(* ===== verification/Prelude.v ===== *)
(** * AixvoLinkPBX: verification development (root file and prelude)

    AixvoLinkPBX is a SIP private branch exchange in Go: phones register with
    digest authentication, call each other through a back-to-back user agent
    (B2BUA), and their audio is relayed by an anchored media engine.  This
    library models the program's own logic (the packages under [src/internal],
    the commands and the experiments under [src/spikes]) as executable Rocq
    definitions and step relations, and proves the properties that make them
    correct.

    ** The parts and where they are modelled

    - [Call.v]: [core/call], the call state machine and its actor.  Module
      [System] models [Actor.Transition]: client goroutines, the bounded mailbox
      and the run loop, interleaved.
    - [EventBus.v]: [event/call_bus.go], the bounded event queue and its consumer,
      which takes an event and calls the writer in two steps; its media instance ([event/media_bus.go]) is at the end of [MediaSession.v].
    - [Registration.v], [MemoryStore.v], [RegistrationTheory.v]:
      [core/registration] and [platform/memory/registration_store.go].  The
      manager runs on a class [Store]; class [StoreLaws] says what a store
      promises over an abstract finite map; the in-memory store is an instance.
    - [Auth.v]: [sip/auth/digest.go] and [platform/memory/credential_store.go].
    - [Registrar.v]: [sip/registrar/handler.go], the REGISTER transaction on top
      of [Auth.v] and [Registration.v].
    - [Sdp.v]: [sip/sdp/audio.go], parsing, negotiation and building.
    - [Dtmf.v], [Rtp.v]: [media/dtmf] and [media/rtp], the RFC 4733 payload, RTP
      rewriting and receiver statistics on 16-, 32- and 64-bit integers and IEEE
      floats.
    - [PortAlloc.v]: [media/portalloc], RTP/RTCP port pairs over a model of UDP
      sockets; module [Concurrent] interleaves acquisitions and releases, one channel
      operation, socket call or counter update at a time.
    - [MediaEndpoint.v], [MediaRtcp.v], [MediaSession.v], [MediaWorkers.v]:
      [media/session], one leg's endpoint and the forwarding loop (on read events,
      and on timed arrivals with the deadline re-armed every round), RTCP, the
      session with its factory, summaries and report loop, and the session's five
      workers interleaved.
    - [MysqlStore.v], [CallRecords.v]: [platform/mysql/store.go], its SQL statements
      as functions on tables; and the call records that result from the events a
      call's actor publishes.
    - [B2buaEngine.v], [B2buaSession.v], [B2buaHandlers.v]: [sip/b2bua].  Module
      [Admission]: call slots and dialog tables shared by all goroutines; module
      [ReInvite]: a session's pending re-INVITE; [B2buaSession.v]: the goroutine
      of one call from INVITE to release; [B2buaHandlers.v]: the handlers that
      start calls and pass in-dialog requests to them; [B2buaMailbox.v]: any
      number of these handlers and a call's goroutine as one system over the
      session's command channel; [SipMessages.v]: the messages they send and the
      routing of requests to handlers.
    - [EndToEnd.v]: the REGISTER handler, the registration policy, the admission
      of INVITEs and the outbound INVITE put together, with other work on the store
      in between, over a class [BindingStore] that the in-memory store and, with a
      binary collation, the MySQL store discharge.
    - [App.v], [Service.v], [Process.v]: [app/app.go] and [cmd/aixvolinkpbx/main.go].  [App.v] has
      the configuration, [New], which calls the components' constructors, and the
      command; [Service.v] has [App.Run] and its goroutines as a step relation on
      top of [B2buaEngine.Admission], where a listener ends because its socket was
      closed or, as a step of its own kind, by a failure; [Process.v] has the command's group: the
      consumers of the two buses and the application as one system.
    - [SpikeSipgo.v], [SpikeEcho.v], [SpikePion.v]: the programs under [spikes],
      small servers that try out the SIP, RTP and WebRTC libraries: a SIP server
      with its two listeners, an RTP echo, and an HTTP service that owns WebRTC
      peers; [TestServer.v]: [test/sipp/server], which runs the application for
      the SIPp tests.
    - [Prelude.v] (this file), [GoStrings.v], [Netip.v]: machine words, Go errors
      and contexts, times, and the parts of [strings], [strconv] and [net/netip]
      the program uses.

    A SIP request reaches [Registrar.Handle] or [B2buaHandlers.handleInvite]; the
    latter asks [Registration.List] for the caller and starts
    [B2buaSession.run], which asks [Registration.Resolve] for the callee, gets a
    session from [MediaSession.Factory_New] (two leases of [PortAlloc]),
    negotiates with [Sdp], drives the call's [Call] actor, and is found again by
    in-dialog requests through [B2buaEngine.Admission].  The actor's events go to
    [EventBus], whose consumer writes them with [MysqlStore.mysql_WriteCallEvent].

    ** How code becomes definitions

    An integer of width w is a [Z]; every operation that can overflow is followed
    by a wrap function ([u8] ... [i64]).  Go errors are values of [error], with
    wrapping and [errors.Is]; a fallible function returns [result] or an option.
    A mutable object is a record passed and returned.  What a function gets from
    its surroundings (clock, random bytes, system calls, context, other
    libraries) is an argument.  State shared by goroutines under a mutex or over
    channels is a step relation whose steps are the code's critical sections and
    channel operations; properties of it hold in every reachable state.

    Code that is not in the repository is a parameter: UUIDs, [slices.SortFunc]
    (with its documented specification), HMAC-SHA256, MD5 and [icholy/digest]
    (classes [Crypto], [CryptoLaws], [DigestLib]), pion's SDP, RTP and RTCP wire
    formats (classes [SdpCodec], [RtpCodec], [RtcpCodec]), errgroup (classes
    [ErrGroup], [ErrGroupLaws], its documentation), the MySQL server's text
    comparison, stored precision and row order (class [SqlServer]), sipgo's URIs,
    header names and parameters (class [SipLib]), and sipgo's dialogs, whose
    outcomes are part of a call's [Surroundings].  [SqlLaws] assumes that no two
    contacts have the same SHA-256 hash; [SqlPrecision] that the server and its
    driver move a time by at most a fixed precision (a microsecond for DATETIME(6)).

    ** What is proved

    - Calls ([Call.v], [EventBus.v]): the published events of a call are a path
      of the transition table with increasing sequence numbers; each request is
      applied at most once; cancellation terminates a call; the bus is FIFO and stops
      at the first write that fails.
    - Registration: [Apply] registers, unregisters, is atomic in its failures and
      respects the limit; [Resolve] picks the preferred device; expiry is
      invisible; only the authenticated owner changes a registration; every
      REGISTER is answered once.
    - Authentication: nonces live exactly their lifetime, no authentication is
      accepted twice, the right password is always let in.
    - Storage: with a binary collation the MySQL store implements a finite map of
      bindings, and keeps the binding limit; a call's record is the summary of the
      events written, and agrees with the call's actor as far as writes succeeded.
    - Media: ports are conserved in every interleaving, sessions are set up all
      or nothing and closed once, whenever that is; injected packets have no effect
      on what is relayed from a pinned leg; the relayed streams are continuous in every interleaving of a session's
      workers, which all end once the session is stopped; loss, reports and round-trip times
      are exact within stated bounds; SDP that is built parses back, negotiation
      meets its specification.
    - B2BUA: one call's actions refine a small protocol machine (at most one
      final response, BYE only on confirmed dialogs, media freed, the callee's dialog closed); a success
      response carries the answer negotiated with the callee's own description; in a cooperative
      surrounding the caller always gets a final response; slots and dialog
      tables are consistent; only registered phones start calls; a relayed request
      carries no header of the other leg's dialog.
    - B2BUA, composed: with any number of in-dialog requests at the same time a
      call still follows the protocol machine and handles their commands in the order
      of its mailbox, every request gets a final response from its handler or the
      session, and a hang-up in the mailbox ends the call; a phone that has registered
      can call, and calls for it go where it registered from, until its time is over
      and whatever is done to other bindings.
    - Application: [New] accepts exactly the configurations every component can work
      with; [Run] closes its sockets, so it ends in a bounded number of steps, in
      order, and returns nil exactly after a clean stop; the command starts only valid services, its
      process ends in a bounded number of steps after a signal or a failure, the
      store is closed last, and success means that no write failed.
    - Spikes: the WebRTC service loses no connection and keeps its limit in every
      interleaving, [Close] releases them all, and every run ends; the echo sends
      back exactly what it received and wrote without error, and ends exactly when it
      should; the SIP server's [Run]
      returns after its goroutines, with its sockets closed.

    Some of the theorems named in no claim show where the code departs from what it means to
    do, each on a concrete run (for instance [ringing_after_early_media],
    [jitter_timestamp_wrap], [replay_race]).

    ** Fuel and bounds

    Loops over channels, sockets and timers recurse on the list of events they
    receive, and a result says whether the loop has returned.
    [PortAlloc.acquire_loop] recurses on the pool's capacity, as the code's loop
    does.  Two definitions take fuel: [PortAlloc.fill] gets the length of the port
    range, more than its iterations (lemma [fill_pairs] shows it produces every
    pair), and [Netip.parseIPv6_loop] one round per 16-bit group of an address.
    Bounds that theorems assume (fewer than 2^64 events, a plausible clock, RTCP
    delays that fit their field) are hypotheses.

    ** What is not modelled

    Logging; the parsing of command-line flags, whose result [App.Main.run] gets; the
    bytes of SIP, SDP, RTP and RTCP messages, which libraries read and write; the
    preemption of a media worker in the middle of a round (its accesses to shared
    fields are atomic one by one, and a round is one step); SIP retransmissions,
    which sipgo's transactions absorb.

    ** Plan

    Next: [B2buaMailbox.v] for all sessions of an engine at the same time; the
    remaining theorems on registrations over [BindingStore] instead of [StoreLaws]. *)

From stdpp Require Export prelude gmap list strings fin_maps fin_map_dom.
From Stdlib Require Export ZArith Lia Sorting.Sorted.

#[global] Open Scope Z_scope.

(** ** Machine integers

    A Go integer of width [w] is a [Z]; every operation that can overflow is
    followed by one of these wrap functions. *)

Definition u8 (z : Z) : Z := z mod 2 ^ 8.
Definition u16 (z : Z) : Z := z mod 2 ^ 16.
Definition u32 (z : Z) : Z := z mod 2 ^ 32.
Definition u64 (z : Z) : Z := z mod 2 ^ 64.

Definition i16 (z : Z) : Z := (z + 2 ^ 15) mod 2 ^ 16 - 2 ^ 15.
Definition i32 (z : Z) : Z := (z + 2 ^ 31) mod 2 ^ 32 - 2 ^ 31.
Definition i64 (z : Z) : Z := (z + 2 ^ 63) mod 2 ^ 64 - 2 ^ 63.

Definition is_u8 (z : Z) : Prop := 0 <= z < 2 ^ 8.
Definition is_u16 (z : Z) : Prop := 0 <= z < 2 ^ 16.
Definition is_u32 (z : Z) : Prop := 0 <= z < 2 ^ 32.
Definition is_u64 (z : Z) : Prop := 0 <= z < 2 ^ 64.
Definition is_i64 (z : Z) : Prop := - 2 ^ 63 <= z < 2 ^ 63.

(** The hint database of the development: range facts and list lemmas that
    close the routine side conditions. *)
Create HintDb pbx discriminated.

(** [wrap] turns the wrap functions into [mod] and lets [lia] finish. *)
Ltac unfold_words :=
  unfold u8, u16, u32, u64, i16, i32, i64,
         is_u8, is_u16, is_u32, is_u64, is_i64 in *.
Ltac word_lia := unfold_words; Z.div_mod_to_equations; lia.

Lemma u8_range z : is_u8 (u8 z).
Proof. word_lia. Qed.
Lemma u16_range z : is_u16 (u16 z).
Proof. word_lia. Qed.
Lemma u32_range z : is_u32 (u32 z).
Proof. word_lia. Qed.
Lemma u64_range z : is_u64 (u64 z).
Proof. word_lia. Qed.
Lemma i64_range z : is_i64 (i64 z).
Proof. word_lia. Qed.
#[export] Hint Resolve u8_range u16_range u32_range u64_range i64_range : pbx.

Lemma u16_id z : is_u16 z -> u16 z = z.
Proof. intros; apply Z.mod_small; auto. Qed.
Lemma u32_id z : is_u32 z -> u32 z = z.
Proof. intros; apply Z.mod_small; auto. Qed.
Lemma u64_id z : is_u64 z -> u64 z = z.
Proof. intros; apply Z.mod_small; auto. Qed.
Lemma i64_id z : is_i64 z -> i64 z = z.
Proof. intros. word_lia. Qed.

(** Bytes are few enough to check a boolean property on all of them. *)
Lemma u8_forall (P : Z -> bool) :
  forallb P (seqZ 0 256) = true -> forall v, is_u8 v -> P v = true.
Proof.
  rewrite forallb_forall. intros HP v Hv. apply HP, list_elem_of_In, elem_of_seqZ.
  unfold is_u8 in Hv. lia.
Qed.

- What you are asked to do
Your task is to retype the entries verbatim, starting with the line that holds "or nothing and" and stopping after the line that holds "meets its specification.".

- Expected answer
      or nothing and closed once, whenever that is; injected packets have no effect
      on what is relayed from a pinned leg; the relayed streams are continuous in every interleaving of a session's
      workers, which all end once the session is stopped; loss, reports and round-trip times
      are exact within stated bounds; SDP that is built parses back, negotiation
      meets its specification.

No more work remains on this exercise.